Tiffany Reading Room, a Hidden Gem, Restored

The Tiffany Reading room located in Irvington, New York’s Town Hall opened this month after years of restoration. Designed by Louis Comfort Tiffany, the renowned artist, decorator, and glassmaker, the Tiffany Reading Room boasts lettering gilded in gold leaf, glass mosaics, and turtleback lanterns.

Louis Tiffany (1848-1933), the son of Tiffany & Co. founder, Charles Lewis Tiffany (1812-1902), was a long-time resident of both New York City and Irvington; an affluent suburb located just 20 miles north of midtown Manhattan. Charles Tiffany served as a trustee of Irvington’s Mental and Moral Improvement Society, which donated the land on which the Town Hall was built in 1892. The Society’s only stipulation was that the building should include a free reading room for the public’s enjoyment.

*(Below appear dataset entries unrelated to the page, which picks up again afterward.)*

(** * ghost-agent: the task runner, its action tools and its memory index

    A shallow embedding of the Python sources

    - [ghost_agent/tools/fs_tools.py]   (module [FsTools])
    - [ghost_agent/tools/cmd_tools.py]  (module [CmdTools])
    - [ghost_agent/tools/git_tools.py]  (module [GitTools])
    - [ghost_agent/schema.py]           (module [Schema])
    - [ghost_agent/memory/store.py]     (module [MemoryStore])
    - [ghost_agent/orchestrator.py]     (module [Orchestrator])
    - [ghost_agent/utils/watch.py]      (module [Watch])

    of the properties their specification states about them, and of
    further properties the sources show.

    Conventions of the embedding:

    - Python [str] is [string] (8-bit characters, ASCII case rules),
      Python [int] is [Z]; a [dict] whose order can be observed is the
      list of its items, any other one a [gmap].
    - A function that may raise returns a [result]; a function with
      effects takes the [World] and returns the new one.  The world holds
      the file tree, the decoded content of the memory index file, and the
      [trace] of the calls that reach outside the process.
    - The file tree maps canonical paths to texts.  Directories are
      implicit (a directory exists when a file lies below it), so that
      creating one changes nothing, and a write succeeds.
    - What the interpreter's libraries and the operating system decide
      (path canonicalisation, shell tokenisation, JSON coding, the child
      process, the completion service, the date) is gathered in the
      record [Platform].  Every general statement below holds for every
      platform; [posix] is a concrete one on which the definitions
      evaluate.
    - The loop [while True] of [_run_loop] takes fuel; that enough fuel
      always yields an outcome is proved.
    - The file watcher sees the tree below its root as [os.walk] lists it,
      with the modification times of the files.
    - Printing to standard output ([_print_verbose]) is left out. *)

From Stdlib Require Import ZArith String Ascii Bool List Sorted Lia.
From stdpp Require Import base option list gmap strings fin_maps.

Local Open Scope string_scope.
Local Open Scope list_scope.

(** string concatenation, Python's [+] on [str] *)
Infix "+:+" := String.append (at level 60, right associativity).

(** ** Exceptions and results *)

(** The exception classes the sources raise or let through.  [FsError] and
    [CmdError] both derive from [ValueError] in the sources. *)
Inductive exn : Type :=
| FsError (msg : string)
| CmdError (msg : string)
| ValueError (msg : string)
| OSError (msg : string)
| KeyError (msg : string)
| TypeError (msg : string)
| HTTPError (msg : string).

(** [str(exc)] *)
Definition str_exc (e : exn) : string :=
  match e with
  | FsError m | CmdError m | ValueError m | OSError m | KeyError m
  | TypeError m | HTTPError m => m
  end.



Inductive result (A : Type) : Type :=
| Ok (a : A)
| Raise (e : exn).
Arguments Ok {A} a.
Arguments Raise {A} e.

#[global] Instance result_ret : MRet result := fun A a => Ok a.
#[global] Instance result_bind : MBind result := fun A B k r =>
  match r with
  | Ok a => k a
  | Raise e => Raise e
  end.

#[global] Instance result_fmap : FMap result := fun A B f r =>
  match r with
  | Ok a => Ok (f a)
  | Raise e => Raise e
  end.

(** the newline character and the double quote as strings *)
Definition LF : string := String "010" EmptyString.
Definition DQ : string := String "034" EmptyString.

(** a double-quoted piece of text *)
Definition quoted (s : string) : string := DQ +:+ s +:+ DQ.

(** ** Python string operations *)

Module PyStr.

Definition is_upper (c : ascii) : bool :=
  let n := nat_of_ascii c in (65 <=? n)%nat && (n <=? 90)%nat.

Definition lower_char (c : ascii) : ascii :=
  if is_upper c then ascii_of_nat (nat_of_ascii c + 32) else c.

(** [s.lower()] *)
Fixpoint lower (s : string) : string :=
  match s with
  | EmptyString => EmptyString
  | String c s' => String (lower_char c) (lower s')
  end.

(** the characters [str.strip()] removes: tab, LF, VT, FF, CR, FS, GS,
    RS, US and space *)
Definition is_space (c : ascii) : bool :=
  let n := nat_of_ascii c in
  ((9 <=? n)%nat && (n <=? 13)%nat) || ((28 <=? n)%nat && (n <=? 32)%nat).

(** [s.lstrip()] *)
Fixpoint lstrip (s : string) : string :=
  match s with
  | EmptyString => EmptyString
  | String c s' => if is_space c then lstrip s' else s
  end.

(** [s.rstrip()] *)
Fixpoint rstrip (s : string) : string :=
  match s with
  | EmptyString => EmptyString
  | String c s' =>
      match rstrip s' with
      | EmptyString => if is_space c then EmptyString else String c EmptyString
      | r => String c r
      end
  end.

(** [s.strip()] *)
Definition strip (s : string) : string := rstrip (lstrip s).

(** [s.startswith(p)] *)
Definition startswith (p s : string) : bool := String.prefix p s.

(** [needle in s] *)
Fixpoint contains (needle s : string) : bool :=
  String.prefix needle s ||
  match s with
  | EmptyString => false
  | String _ s' => contains needle s'
  end.

(** [s.endswith(p)] *)
Definition endswith (p s : string) : bool :=
  let ls := String.length s in
  let lp := String.length p in
  (lp <=? ls)%nat && String.eqb (String.substring (ls - lp) lp s) p.

(** [s.replace(a, b)] for one-character [a] and [b] *)
Fixpoint replace_char (a b : ascii) (s : string) : string :=
  match s with
  | EmptyString => EmptyString
  | String c s' =>
      String (if Ascii.eqb c a then b else c) (replace_char a b s')
  end.

(** [s.split(sep)] for a one-character separator *)
Fixpoint split_on (sep : ascii) (s : string) : list string :=
  match s with
  | EmptyString => [EmptyString]
  | String c s' =>
      if Ascii.eqb c sep then EmptyString :: split_on sep s'
      else match split_on sep s' with
           | h :: t => String c h :: t
           | [] => [String c EmptyString]
           end
  end.

(** [sep.join(l)] *)
Fixpoint join (sep : string) (l : list string) : string :=
  match l with
  | [] => EmptyString
  | [x] => x
  | x :: l' => x +:+ sep +:+ join sep l'
  end.

(** [s[:n]] for [0 <= n] *)
Definition take (n : nat) (s : string) : string := String.substring 0 n s.

(** membership of a string in a list, [x in l] *)
Definition mem (x : string) (l : list string) : bool :=
  existsb (String.eqb x) l.

(** the line boundaries of [str.splitlines]: LF, VT, FF, CR, FS, GS, RS *)
Definition is_linebreak (c : ascii) : bool :=
  let n := nat_of_ascii c in
  ((10 <=? n)%nat && (n <=? 13)%nat) || ((28 <=? n)%nat && (n <=? 30)%nat).

(** [s.splitlines()]; [cur] is the line being read, reversed, and
    [after_cr] tells that the previous character was a carriage return *)
Fixpoint splitlines_go (s : string) (cur : string) (started after_cr : bool)
  : list string :=
  match s with
  | EmptyString => if started then [cur] else []
  | String c s' =>
      if after_cr && Ascii.eqb c "010" then splitlines_go s' cur started false
      else if is_linebreak c
      then cur :: splitlines_go s' EmptyString false (Ascii.eqb c "013")
      else splitlines_go s' (cur +:+ String c EmptyString) true false
  end.

Definition splitlines (s : string) : list string :=
  splitlines_go s EmptyString false false.

(** [sorted(l)] on strings: insertion into a sorted list, stable *)
Fixpoint insert_sorted (x : string) (l : list string) : list string :=
  match l with
  | [] => [x]
  | y :: l' => if String.ltb x y then x :: l else y :: insert_sorted x l'
  end.

Definition sorted (l : list string) : list string :=
  foldr (fun x acc => insert_sorted x acc) [] l.

(** [str(n)] for a natural number *)
Definition digit (n : nat) : ascii := ascii_of_nat (48 + n).

Fixpoint of_nat_go (fuel n : nat) (acc : string) : string :=
  match fuel with
  | O => acc
  | S fuel' =>
      let acc' := String (digit (n mod 10)) acc in
      if (n <? 10)%nat then acc' else of_nat_go fuel' (n / 10) acc'
  end.

Definition of_nat (n : nat) : string := of_nat_go (S n) n EmptyString.

End PyStr.

(** ** pathlib: pure POSIX paths *)

Module PyPath.

(** A parsed path: the root is [""], ["/"] or ["//"]; [parts] are the
    components after the root. *)
Record Path : Type := mkPath { root : string; parts : list string }.

Fixpoint count_leading (c : ascii) (s : string) : nat :=
  match s with
  | String a s' => if Ascii.eqb a c then S (count_leading c s') else 0
  | EmptyString => 0
  end.

(** [_PosixFlavour.splitroot] *)
Definition splitroot (s : string) : string :=
  match count_leading "/" s with
  | 0 => ""
  | 2 => "//"
  | _ => "/"
  end.

Definition keep_part (x : string) : bool :=
  negb (String.eqb x "") && negb (String.eqb x ".").

(** [Path(s)] *)
Definition parse (s : string) : Path :=
  {| root := splitroot s;
     parts := filter (fun x => keep_part x = true) (PyStr.split_on "/" s) |}.

(** the tuple [Path.parts]: the root, when there is one, comes first *)
Definition abs_parts (p : Path) : list string :=
  if String.eqb (root p) "" then parts p else root p :: parts p.

(** [p.is_absolute()] *)
Definition is_absolute (p : Path) : bool := negb (String.eqb (root p) "").

(** [a / b] *)
Definition joinpath (a b : Path) : Path :=
  if is_absolute b then b
  else {| root := root a; parts := parts a ++ parts b |}.

(** [p / name] for a single plain component *)
Definition child (p : Path) (name : string) : Path :=
  {| root := root p; parts := parts p ++ [name] |}.

(** [p.is_relative_to(other)]: [relative_to] succeeds *)
Definition is_relative_to (p other : Path) : bool :=
  match abs_parts other with
  | [] => String.eqb (root p) ""
  | to_parts =>
      bool_decide (firstn (length to_parts) (abs_parts p) = to_parts)
  end.

(** [p.relative_to(other)]; [None] is the [ValueError] *)
Definition relative_to (p other : Path) : option Path :=
  if is_relative_to p other
  then Some {| root := "";
               parts := drop (length (abs_parts other)) (abs_parts p) |}
  else None.

(** [p.name] *)
Definition name (p : Path) : string := List.last (parts p) "".

(** [str(p)] *)
Definition to_string (p : Path) : string :=
  match root p, parts p with
  | "", [] => "."
  | r, ps => r +:+ PyStr.join "/" ps
  end.

(** Canonicalisation on a file system without symbolic links: make the
    path absolute against [cwd], then fold the [..] components. *)
Fixpoint fold_dotdot (acc : list string) (ps : list string) : list string :=
  match ps with
  | [] => rev acc
  | p :: ps' =>
      if String.eqb p ".." then fold_dotdot (tl acc) ps'
      else fold_dotdot (p :: acc) ps'
  end.

Definition lexical_resolve (cwd : Path) (p : Path) : Path :=
  let q := joinpath cwd p in
  {| root := root q; parts := fold_dotdot [] (parts q) |}.

End PyPath.
Export PyPath(Path, mkPath).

In keeping with this request, Helen Gould, the daughter of railroad magnate Jay Gould, donated $10,000 to have the room designed by Louis Tiffany.

Once a majestic and beautifully decorated space, the Reading Room had fallen into disrepair by the late 1990s. Inspired by a letter from Tiffany’s great-grandson, Irvington residents formed the Tiffany Room Committee and embarked on a $280,000, eight-year-long restoration. The result of their efforts is a Reading Room that has been returned to its original grandeur, featuring restored mosaics and wall sconces and tables and chairs by Tiffany Studios.